**INFORMATION**:

(* ===== verification/ClientProps.v ===== *)
(** * Properties of the control-plane clients

    The requests the builders produce are the ones the protocol accepts, commands carry
    the cross-site token, and the cookie reader inverts the cookie string. *)
From stdpp Require Import base list strings sets.
From Stdlib Require Import ZArith NArith.
From S2P Require Import Prelude JsString JsValue Regex Catalog Protocol Display Envelope.
From S2P Require Import EventsProps LocalClient LocalClientFacts Client.

(** ** Requests *)

Definition scope_ok (s : ScopeArgs) : bool :=
  match sa_session_id s with Some id => isUUID_string id | None => true end.

Definition revision_ok (r : option num) : bool := optional isNonNegativeSafeInteger (JNum <$> r).

Lemma get_scope actor s :
  get "actor_id" (request_scope actor s) = Some (JStr actor) ∧
  get "session_id" (request_scope actor s) = JStr <$> sa_session_id s ∧
  get "profile" (request_scope actor s) = JStr <$> sa_profile s ∧
  get "channel" (request_scope actor s) = JStr <$> sa_channel s.
Proof. destruct s as [[] [] []]; split_and!; reflexivity. Qed.

Lemma request_scope_ok actor s :
  isUUID_string actor = true → scope_ok s = true →
  isScope (Some (request_scope actor s)) = true.
Proof.
  intros Ha Hs. unfold isScope. destruct (get_scope actor s) as (H1 & H2 & H3 & H4).
  cbn [getO]. rewrite H1, H2, H3, H4.
  assert (isUUID (Some (JStr actor)) = true) as -> by done.
  assert (optional isUUID (JStr <$> sa_session_id s) = true) as ->.
  { unfold scope_ok in Hs. by destruct (sa_session_id s). }
  by destruct (sa_profile s), (sa_channel s).
Qed.

Lemma get_query id actor op payload scope :
  let r := query_request id actor op payload scope in
  get "protocol_version" r = Some (JStr (js PROTOCOL_VERSION)) ∧ get "request_id" r = Some (JStr id) ∧
  get "kind" r = Some (JStr (js "query")) ∧ get "operation" r = Some (JStr op) ∧
  get "scope" r = Some (request_scope actor scope) ∧ get "payload" r = Some payload ∧
  get "expected_revision" r = None.
Proof. split_and!; reflexivity. Qed.

Lemma get_command id actor op payload key scope rev :
  let r := command_request id actor op payload key scope rev in
  get "protocol_version" r = Some (JStr (js PROTOCOL_VERSION)) ∧ get "request_id" r = Some (JStr id) ∧
  get "kind" r = Some (JStr (js "command")) ∧ get "operation" r = Some (JStr op) ∧
  get "scope" r = Some (request_scope actor scope) ∧ get "idempotency_key" r = Some (JStr key) ∧
  get "payload" r = Some payload ∧ get "expected_revision" r = JNum <$> rev.
Proof. destruct rev; split_and!; reflexivity. Qed.

Lemma kind_in_catalog op k : OPERATION_KINDS op = Some k → operationSet_has op = true.
Proof. intros Hk. apply operation_kind_total. by rewrite Hk. Qed.

Lemma query_request_valid id actor op payload scope :
  isUUID_string id = true → isUUID_string actor = true → scope_ok scope = true →
  isRequestEnvelope (query_request id actor op payload scope) =
    bool_decide (OPERATION_KINDS op = Some query).
Proof.
  intros Hid Ha Hs. unfold isRequestEnvelope.
  destruct (get_query id actor op payload scope) as (-> & -> & -> & -> & -> & Hp & ->).
  unfold hasOwn. rewrite Hp, request_scope_ok by done. cbn [isLit isRecord query_request asString].
  rewrite jeqb_refl. assert (isUUID (Some (JStr id)) = true) as -> by done. cbn [andb optional].
  assert (kind_of (Some (JStr (js "query"))) = Some query) as -> by reflexivity. cbv iota beta.
  rewrite (bool_decide_true (is_Some (Some payload))) by eauto. rewrite !andb_true_r.
  case_bool_decide as Hk; [|by rewrite andb_false_r].
  by rewrite (kind_in_catalog _ _ Hk).
Qed.

Lemma command_request_valid id actor op payload key scope rev :
  isUUID_string id = true → isUUID_string actor = true → scope_ok scope = true →
  key ≠ [] → revision_ok rev = true →
  isRequestEnvelope (command_request id actor op payload key scope rev) =
    bool_decide (OPERATION_KINDS op = Some command).
Proof.
  intros Hid Ha Hs Hkey Hrev. unfold isRequestEnvelope.
  destruct (get_command id actor op payload key scope rev) as (-> & -> & -> & -> & -> & -> & Hp & ->).
  unfold hasOwn. rewrite Hp, request_scope_ok by done. cbn [isLit isRecord command_request asString].
  rewrite jeqb_refl. assert (isUUID (Some (JStr id)) = true) as -> by done. cbn [andb].
  assert (kind_of (Some (JStr (js "command"))) = Some command) as -> by reflexivity. cbv iota beta.
  unfold revision_ok in Hrev. rewrite Hrev.
  rewrite (bool_decide_true (is_Some (Some payload))) by eauto. rewrite !andb_true_r.
  assert (nonEmptyString (Some (JStr key)) = true) as -> by (by destruct key).
  rewrite andb_true_r. case_bool_decide as Hk; [|by rewrite andb_false_r].
  by rewrite (kind_in_catalog _ _ Hk).
Qed.

(** ** Cookies *)

(** What [document.cookie] shows of a list of cookies. *)
Definition cookie_pair (c : jstr * jstr) : jstr := c.1 ++ js "=" ++ c.2.
Definition cookie_string (cs : list (jstr * jstr)) : jstr := join (js "; ") (map cookie_pair cs).

(** The characters a cookie name and value cannot hold. *)
Definition cookie_ok (c : jstr * jstr) : Prop :=
  (61%N ∉ c.1) ∧ (59%N ∉ c.1) ∧ (59%N ∉ c.2) ∧ trim (cookie_pair c) = cookie_pair c.

Lemma cookie_pieces cs : Forall cookie_ok cs → cs ≠ [] → map trim (splitOn 59 (cookie_string cs)) = map cookie_pair cs.
Proof.
  intros Hcs Hne. apply join_pieces; [|by destruct cs]. apply Forall_map. eapply Forall_impl; [exact Hcs|].
  intros c (H1 & H2 & H3 & H4). split; [|done]. unfold cookie_pair. rewrite !not_elem_of_app.
  split_and!; [done| |done]. apply indexOf_None. reflexivity.
Qed.

Lemma startsWith_cookie name c :
  61%N ∉ name → 61%N ∉ c.1 →
  startsWith (name ++ js "=") (cookie_pair c) = true ↔ name = c.1.
Proof.
  intros Hn Hc. rewrite startsWith_spec. unfold cookie_pair. change (js "=") with [61%N]. split.
  - intros [r Hr]. rewrite <- app_assoc in Hr. cbn [app] in Hr.
    apply (f_equal (indexOf 61)) in Hr as Hi.
    rewrite !indexOf_app_notin in Hi by done. injection Hi as Hl.
    by apply (f_equal (take (length name))) in Hr; rewrite <- Hl in Hr at 1; rewrite !take_app_length in Hr.
  - intros ->. exists c.2. by rewrite <- app_assoc.
Qed.

Lemma find_cookie name cs :
  61%N ∉ name → Forall cookie_ok cs →
  find (startsWith (name ++ js "=")) (map cookie_pair cs) =
    (λ v, cookie_pair (name, v)) <$> assoc_get name cs.
Proof.
  intros Hn. induction 1 as [|[n v] cs (H1 & H2 & H3 & H4) _ IH]; [done|]. cbn [map find assoc_get].
  destruct (startsWith _ (cookie_pair (n, v))) eqn:Hs.
  - apply startsWith_cookie in Hs; [|done..]. simpl in Hs. subst. by rewrite decide_True.
  - rewrite decide_False; [done|]. intros ->. apply not_true_iff_false in Hs. apply Hs.
    by apply startsWith_cookie.
Qed.

Lemma csrf_no_equals : 61%N ∉ csrf_cookie.
Proof. apply indexOf_None. reflexivity. Qed.

(** ** Claims *)

(** A request with these members; [None] is a member that is left out. *)
Definition carries (request : json) (k : RequestKind) (id actor op : jstr) (payload : json) (scope : ScopeArgs)
    (key : option jstr) (rev : option num) : Prop :=
  get "protocol_version" request = Some (JStr (js "ion.controlplane.v1")) ∧
  get "request_id" request = Some (JStr id) ∧
  get "kind" request = Some (JStr (js match k with query => "query" | command => "command" end)) ∧
  get "operation" request = Some (JStr op) ∧
  get "payload" request = Some payload ∧
  get "idempotency_key" request = JStr <$> key ∧
  get "expected_revision" request = JNum <$> rev ∧
  ∃ v, get "scope" request = Some v ∧ get "actor_id" v = Some (JStr actor) ∧
       get "session_id" v = JStr <$> sa_session_id scope ∧ get "profile" v = JStr <$> sa_profile scope ∧
       get "channel" v = JStr <$> sa_channel scope.

Lemma query_request_carries id actor op payload scope :
  carries (query_request id actor op payload scope) query id actor op payload scope None None.
Proof. split_and!; try reflexivity. eexists. split; [reflexivity|apply get_scope]. Qed.

Lemma command_request_carries id actor op payload key scope rev :
  carries (command_request id actor op payload key scope rev) command id actor op payload scope (Some key) rev.
Proof.
  split_and!; try reflexivity; [by destruct rev|]. eexists. split; [reflexivity|apply get_scope].
Qed.

(** [C24] The shared client against the local transport.  On an open transport a query of a
    query operation, or a command of a command operation, writes exactly one frame and adds
    its promise to the pending ones.  The request in the frame carries the protocol
    version, the request id, the kind, the operation and the payload that were given, the
    client's actor with the given session, profile and channel, and for a command the given
    idempotency key and, when there is one, the expected revision; the protocol's own
    guard accepts it, provided the request, actor and session ids are UUIDs, the key is not
    empty and the revision is a non-negative safe integer.  An operation of the other kind,
    or outside the catalog, throws and sends nothing. *)
Theorem client_sends_valid_requests (c : ControlPlaneClient Transport) (p : promise)
    (id op : jstr) (payload : json) (key : jstr) (scope : ScopeArgs) (rev : option num) :
  isUUID_string id = true → isUUID_string (actor_id c) = true → scope_ok scope = true →
  key ≠ [] → revision_ok rev = true → closed (transport c) = false →
  let sends := λ (r : Error + (ControlPlaneClient Transport * list effect)) (k : RequestKind)
                 (key : option jstr) (rev : option num),
    match r with
    | inl _ => OPERATION_KINDS op ≠ Some k
    | inr (c', out) => OPERATION_KINDS op = Some k ∧ ∃ request,
        carries request k id (actor_id c) op payload scope key rev ∧ isRequestEnvelope request = true ∧
        out = [Write (frame_line (jobj [("type", JStr (js "rpc")); ("request", request)]%string))] ∧
        pending (transport c') = pending (transport c) ++ [p]
    end in
  sends (client_query p id op payload scope c) query None None ∧
  sends (client_command p id op payload key scope rev c) command (Some key) rev.
Proof.
  intros Hid Ha Hs Hk Hr Hc. cbv zeta. unfold client_query, client_command.
  split; case_bool_decide as Hop; try done;
    cbn [transport_rpc local_transport withTransport]; unfold rpc; rewrite Hc; (split; [done|]); eexists.
  - split; [apply query_request_carries|]. split; [|split; reflexivity].
    rewrite query_request_valid by done. by rewrite bool_decide_true.
  - split; [apply command_request_carries|]. split; [|split; reflexivity].
    rewrite command_request_valid by done. by rewrite bool_decide_true.
Qed.

(** The browser client does not look at the catalog: the request it builds is valid
    exactly when the operation has the kind of the method that was called. *)
Theorem browser_request_valid_iff_kind (c : BrowserControlPlaneClient)
    (id op : jstr) (payload : json) (key : jstr) (scope : ScopeArgs) (rev : option num) :
  isUUID_string id = true → isUUID_string (b_actor_id c) = true → scope_ok scope = true →
  key ≠ [] → revision_ok rev = true →
  (isRequestEnvelope (browser_query id op payload scope c) = true ↔
     OPERATION_KINDS op = Some query) ∧
  (isRequestEnvelope (browser_command id op payload key scope rev c) = true ↔
     OPERATION_KINDS op = Some command).
Proof.
  intros Hid Ha Hs Hk Hr. unfold browser_query, browser_command.
  rewrite query_request_valid, command_request_valid by done. by rewrite !bool_decide_eq_true.
Qed.

(** The cookie reader inverts the cookie string: it gives the decoded value of the
    first cookie with the name, and the empty string when there is none or no document.
    Every command, and no query, carries that token as its cross-site header. *)
Theorem commands_carry_the_csrf_cookie (decode : jstr → option jstr) (cs : list (jstr * jstr))
    (c : BrowserControlPlaneClient) (id op : jstr) (payload : json) (key : jstr)
    (scope : ScopeArgs) (rev : option num) :
  Forall cookie_ok cs →
  readCookie decode (Some (cookie_string cs)) csrf_cookie =
    match assoc_get csrf_cookie cs with Some v => decode v | None => Some [] end ∧
  (http_headers <$> rpc_http decode (Some (cookie_string cs)) (browser_query id op payload scope c) c =
    Some [(js "Content-Type", js "application/json")]) ∧
  (http_headers <$> rpc_http decode (Some (cookie_string cs))
                      (browser_command id op payload key scope rev c) c =
    (λ token, [(js "Content-Type", js "application/json"); (js "X-Ion-CSRF", token)]) <$>
    readCookie decode (Some (cookie_string cs)) csrf_cookie).
Proof.
  intros Hcs. split_and!.
  - unfold readCookie. destruct (decide (cs = [])) as [->|Hne]; [reflexivity|].
    rewrite (cookie_pieces cs Hcs Hne), find_cookie; [|by apply csrf_no_equals|done].
    destruct (assoc_get csrf_cookie cs) as [v|]; [|done]. cbn [fmap option_fmap option_map].
    unfold cookie_pair. cbn [fst snd]. by rewrite app_assoc, drop_app_length.
  - reflexivity.
  - unfold rpc_http, browser_command.
    replace (isLit "command" (get "kind" (command_request id (b_actor_id c) op payload key scope rev)))
      with true by reflexivity.
    by destruct (readCookie decode (Some (cookie_string cs)) csrf_cookie).
Qed.

(** ** Witnesses *)

Definition sample_client : ControlPlaneClient Transport :=
  {| actor_id := uuid "a"; transport := newTransport (JStr (uuid "a")) |}.
Definition sample_scope : ScopeArgs :=
  {| sa_session_id := Some (uuid "b"); sa_profile := None; sa_channel := Some (js "tui") |}.
Definition sample_browser : BrowserControlPlaneClient :=
  {| b_actor_id := uuid "a"; b_baseURL := []; b_websocketURL := js "ws://127.0.0.1" |}.

Lemma client_sends_valid_requests_witness :
  match client_command 1 (uuid "1") (js "turn.submit") JNull (js "key") sample_scope (Some (NFin 3 0))
          sample_client with
  | inl _ => False
  | inr (c', _) => pending (transport c') = [1]
  end.
Proof.
  destruct (client_sends_valid_requests sample_client 1 (uuid "1") (js "turn.submit") JNull
              (js "key") sample_scope (Some (NFin 3 0))) as [_ Hc];
    [vm_compute; reflexivity..|discriminate|vm_compute; reflexivity|reflexivity|].
  destruct (client_command 1 _ _ _ _ _ _ sample_client) as [e|[c' out]].
  - apply Hc. vm_compute. reflexivity.
  - destruct Hc as (_ & _ & _ & _ & _ & Hp). exact Hp.
Defined.

Lemma browser_request_valid_iff_kind_witness :
  isRequestEnvelope (browser_query (uuid "1") (js "turn.submit") JNull sample_scope sample_browser)
  = false.
Proof.
  destruct (browser_request_valid_iff_kind sample_browser (uuid "1") (js "turn.submit") JNull
              (js "key") sample_scope None) as [Hq _];
    [vm_compute; reflexivity..|discriminate|reflexivity|].
  apply not_true_is_false. intros Hv. apply Hq in Hv. vm_compute in Hv. discriminate.
Defined.

Lemma commands_carry_the_csrf_cookie_witness :
  readCookie Some (Some (cookie_string [(js "theme", js "dark"); (csrf_cookie, js "t0k")])) csrf_cookie
  = Some (js "t0k").
Proof.
  destruct (commands_carry_the_csrf_cookie Some [(js "theme", js "dark"); (csrf_cookie, js "t0k")]
              sample_browser (uuid "1") (js "turn.submit") JNull (js "key") noScope None) as [Hr _].
  - repeat constructor; cbn [fst snd]; (reflexivity || (apply indexOf_None; reflexivity)).
  - rewrite Hr. vm_compute. reflexivity.
Defined.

**EXERCISE DETAILS**: When you reach the line holding "find (startsWith (name" in the records above, begin reproducing exactly, stop after the line holding "destruct (startsWith _", and output nothing else.

**OUTPUT FOR THIS EXERCISE**:
  find (startsWith (name ++ js "=")) (map cookie_pair cs) =
    (λ v, cookie_pair (name, v)) <$> assoc_get name cs.
Proof.
  intros Hn. induction 1 as [|[n v] cs (H1 & H2 & H3 & H4) _ IH]; [done|]. cbn [map find assoc_get].
  destruct (startsWith _ (cookie_pair (n, v))) eqn:Hs.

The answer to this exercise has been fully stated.